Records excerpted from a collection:
(* ===== verification/InputMouse.v ===== *)
(** * The mouse dispatcher (capture/build-integration/cb_input_dispatch_mouse.{h,cc}) *)

From Stdlib Require Import ZArith Lia String SpecFloat.
From stdpp Require Import base tactics sets list strings numbers.
From S2P Require Import Prelude Values Numbers LastPointer InputEnvelope InputWidget.
Open Scope string_scope.
Open Scope Z_scope.

(** ** State *)

Record ClickRamp := mkRamp {
  protocol_button : Z;
  ramp_x : Z;
  ramp_y : Z;
  ramp_at : Z;
  count : Z;
}.

Record mouse := mkMouseState {
  last_click_ : ClickRamp;
  held_buttons_blink_ : Z;
  held_modifiers_blink_ : Z;
  wheel_in_gesture_ : bool;
  brought_to_front_ : bool;
  last_pointer_state_ : CbLastPointerSnapshot;
}.
#[export] Instance eta_mouse : Eta mouse := λ s,
  mkMouseState (last_click_ s) (held_buttons_blink_ s) (held_modifiers_blink_ s)
    (wheel_in_gesture_ s) (brought_to_front_ s) (last_pointer_state_ s).

Definition CbInputDispatchMouse : mouse :=
  mkMouseState (mkRamp (-1) 0 0 0 0) 0 0 false false CbLastPointerState.

(** Microseconds and pixels. *)
Definition kClickRampWindow : Z := 500000.
Definition kClickRampSlopPx : Z := 5.

Definition ProtocolButtonToBlink (b : Z) : Button :=
  match b with
  | 0 => kLeft | 1 => kMiddle | 2 => kRight | 3 => kBack | 4 => kForward
  | _ => kNoButton
  end.

Definition button_modifier (b : Z) : option Modifier :=
  match b with
  | 0 => Some kLeftButtonDown | 1 => Some kMiddleButtonDown | 2 => Some kRightButtonDown
  | 3 => Some kBackButtonDown | 4 => Some kForwardButtonDown
  | _ => None
  end.

(** [float] constants of the wheel. *)
Definition f (z : Z) : spec_float := float_of_Z z.
Definition kProtocolToBlinkSign : spec_float := f (-1).

Definition WheelScalingFor (mode : Z) (delta_mode : option string) : spec_float :=
  let by_mode := match mode with 0 => f 1 | 1 => f 16 | 2 => f 800 | _ => f 1 end in
  match delta_mode with
  | Some d =>
      if String.eqb d "pixel" then f 1
      else if String.eqb d "line" then f 16
      else if String.eqb d "page" then f 800
      else by_mode
  | None => by_mode
  end.

Section mouse.
Context {B : BlinkModifiers} {U : Unspecified}.
Abbreviation M := (eff mouse call).

Definition ProtocolButtonToBlinkHeldBit (b : Z) : Z :=
  match button_modifier b with Some m => flag m | None => 0 end.

Definition ButtonFromHeldBits (held : Z) : Button :=
  if test_flag kLeftButtonDown held then kLeft
  else if test_flag kRightButtonDown held then kRight
  else if test_flag kMiddleButtonDown held then kMiddle
  else if test_flag kBackButtonDown held then kBack
  else if test_flag kForwardButtonDown held then kForward
  else kNoButton.

(** [static_cast<int>(held_buttons_blink_ | held_modifiers_blink_)]. *)
Definition event_modifiers (s : mouse) : Z :=
  wrap32 (Z.lor (held_buttons_blink_ s) (held_modifiers_blink_ s)).

Definition EnsureBroughtToFront (wc : WebContents) : M unit :=
  s ← eget;
  if brought_to_front_ s then mret tt
  else
    eseq (emit <$> bring_to_front wc);;
    emod (λ s, s <| brought_to_front_ := true |>).

Definition update_pointer (p : spec_float * spec_float) (event_time : Z) : M unit :=
  emod (λ s, s <| last_pointer_state_ :=
                    Update p.1 p.2 (held_buttons_blink_ s) event_time (last_pointer_state_ s) |>).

(Exercise description) The answer must consist of the lines from the one with "if brought_to_front_ s then mret tt" through the final line of the entries above, exactly as they are, and nothing else.

(Result of the task)
  if brought_to_front_ s then mret tt
  else
    eseq (emit <$> bring_to_front wc);;
    emod (λ s, s <| brought_to_front_ := true |>).

Definition update_pointer (p : spec_float * spec_float) (event_time : Z) : M unit :=
  emod (λ s, s <| last_pointer_state_ :=
                    Update p.1 p.2 (held_buttons_blink_ s) event_time (last_pointer_state_ s) |>).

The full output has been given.